## RECORDS SHOWN
(* ===== verification/_CoqProject ===== *)
-Q . S2P
Prelude.v
Ord.v
Bytes.v
Text.v
Decimal.v
Ids.v
Asset.v
Json.v
Amount.v
Digest.v
Affordability.v
Send.v
Swap.v
StorageRecord.v
Strict.v
Profile.v
Network.v
Clock.v
Risk.v
Journal.v
Replay.v
Safety.v
Envelope.v
Persist.v
Authorization.v
VaultKeys.v
Vault.v
Fs.v
Atomic.v
Wallets.v
Writer.v
Destroy.v
Unlock.v
Store.v
Lock.v
Probe.v
Update.v
ChainData.v
AppState.v
Controller.v
Save.v
Service.v
Rows.v
Policy.v
Delivery.v
DeliveryFacts.v
Names.v
Authorize.v
RiskReview.v
Clipboard.v
Loads.v
Requests.v
Events.v
Session.v
Commands.v
Steps.v
Consent.v
Comment.v
Activity.v
Transmit.v
Prepare.v
Transfers.v
Keyring.v
ChainStorage.v
Subscription.v
Signing.v
Pool.v
Transport.v
Emulator.v
WalletService.v
Preparation.v
Prepared.v
Broadcast.v
(** Boolean tests of the code become arithmetic facts. *)
Ltac bprop :=
  repeat match goal with
  | H : context [negb _ = true] |- _ => rewrite negb_true_iff in H
  | H : context [negb _ = false] |- _ => rewrite negb_false_iff in H
  | H : context [(_ && _) = true] |- _ => rewrite andb_true_iff in H
  | H : context [(_ && _) = false] |- _ => rewrite andb_false_iff in H
  | H : context [(_ || _) = true] |- _ => rewrite orb_true_iff in H
  | H : context [(_ || _) = false] |- _ => rewrite orb_false_iff in H
  | H : context [(_ =? _)%N = true] |- _ => rewrite N.eqb_eq in H
  | H : context [(_ =? _)%N = false] |- _ => rewrite N.eqb_neq in H
  | H : context [(_ <? _)%N = true] |- _ => rewrite N.ltb_lt in H
  | H : context [(_ <? _)%N = false] |- _ => rewrite N.ltb_ge in H
  | H : context [(_ <=? _)%N = true] |- _ => rewrite N.leb_le in H
  | H : context [(_ <=? _)%N = false] |- _ => rewrite N.leb_gt in H
  | H : context [(_ =? _)%nat = true] |- _ => rewrite Nat.eqb_eq in H
  | H : context [(_ =? _)%nat = false] |- _ => rewrite Nat.eqb_neq in H
  | H : context [(_ <? _)%nat = true] |- _ => rewrite Nat.ltb_lt in H
  | H : context [(_ <? _)%nat = false] |- _ => rewrite Nat.ltb_ge in H
  | H : context [(_ <=? _)%nat = true] |- _ => rewrite Nat.leb_le in H
  | H : context [(_ <=? _)%nat = false] |- _ => rewrite Nat.leb_gt in H
  | H : context [bool_decide _ = true] |- _ => rewrite bool_decide_eq_true in H
  | H : context [bool_decide _ = false] |- _ => rewrite bool_decide_eq_false in H
  | H : context [(_ =? _)%Z = true] |- _ => rewrite Z.eqb_eq in H
  | H : context [(_ =? _)%Z = false] |- _ => rewrite Z.eqb_neq in H
  end; destruct_and?.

## YOUR GOAL
Return the entries above in full and exactly as written.

## COMPLETED TASK
(* ===== verification/_CoqProject ===== *)
-Q . S2P
Prelude.v
Ord.v
Bytes.v
Text.v
Decimal.v
Ids.v
Asset.v
Json.v
Amount.v
Digest.v
Affordability.v
Send.v
Swap.v
StorageRecord.v
Strict.v
Profile.v
Network.v
Clock.v
Risk.v
Journal.v
Replay.v
Safety.v
Envelope.v
Persist.v
Authorization.v
VaultKeys.v
Vault.v
Fs.v
Atomic.v
Wallets.v
Writer.v
Destroy.v
Unlock.v
Store.v
Lock.v
Probe.v
Update.v
ChainData.v
AppState.v
Controller.v
Save.v
Service.v
Rows.v
Policy.v
Delivery.v
DeliveryFacts.v
Names.v
Authorize.v
RiskReview.v
Clipboard.v
Loads.v
Requests.v
Events.v
Session.v
Commands.v
Steps.v
Consent.v
Comment.v
Activity.v
Transmit.v
Prepare.v
Transfers.v
Keyring.v
ChainStorage.v
Subscription.v
Signing.v
Pool.v
Transport.v
Emulator.v
WalletService.v
Preparation.v
Prepared.v
Broadcast.v
(** Boolean tests of the code become arithmetic facts. *)
Ltac bprop :=
  repeat match goal with
  | H : context [negb _ = true] |- _ => rewrite negb_true_iff in H
  | H : context [negb _ = false] |- _ => rewrite negb_false_iff in H
  | H : context [(_ && _) = true] |- _ => rewrite andb_true_iff in H
  | H : context [(_ && _) = false] |- _ => rewrite andb_false_iff in H
  | H : context [(_ || _) = true] |- _ => rewrite orb_true_iff in H
  | H : context [(_ || _) = false] |- _ => rewrite orb_false_iff in H
  | H : context [(_ =? _)%N = true] |- _ => rewrite N.eqb_eq in H
  | H : context [(_ =? _)%N = false] |- _ => rewrite N.eqb_neq in H
  | H : context [(_ <? _)%N = true] |- _ => rewrite N.ltb_lt in H
  | H : context [(_ <? _)%N = false] |- _ => rewrite N.ltb_ge in H
  | H : context [(_ <=? _)%N = true] |- _ => rewrite N.leb_le in H
  | H : context [(_ <=? _)%N = false] |- _ => rewrite N.leb_gt in H
  | H : context [(_ =? _)%nat = true] |- _ => rewrite Nat.eqb_eq in H
  | H : context [(_ =? _)%nat = false] |- _ => rewrite Nat.eqb_neq in H
  | H : context [(_ <? _)%nat = true] |- _ => rewrite Nat.ltb_lt in H
  | H : context [(_ <? _)%nat = false] |- _ => rewrite Nat.ltb_ge in H
  | H : context [(_ <=? _)%nat = true] |- _ => rewrite Nat.leb_le in H
  | H : context [(_ <=? _)%nat = false] |- _ => rewrite Nat.leb_gt in H
  | H : context [bool_decide _ = true] |- _ => rewrite bool_decide_eq_true in H
  | H : context [bool_decide _ = false] |- _ => rewrite bool_decide_eq_false in H
  | H : context [(_ =? _)%Z = true] |- _ => rewrite Z.eqb_eq in H
  | H : context [(_ =? _)%Z = false] |- _ => rewrite Z.eqb_neq in H
  end; destruct_and?.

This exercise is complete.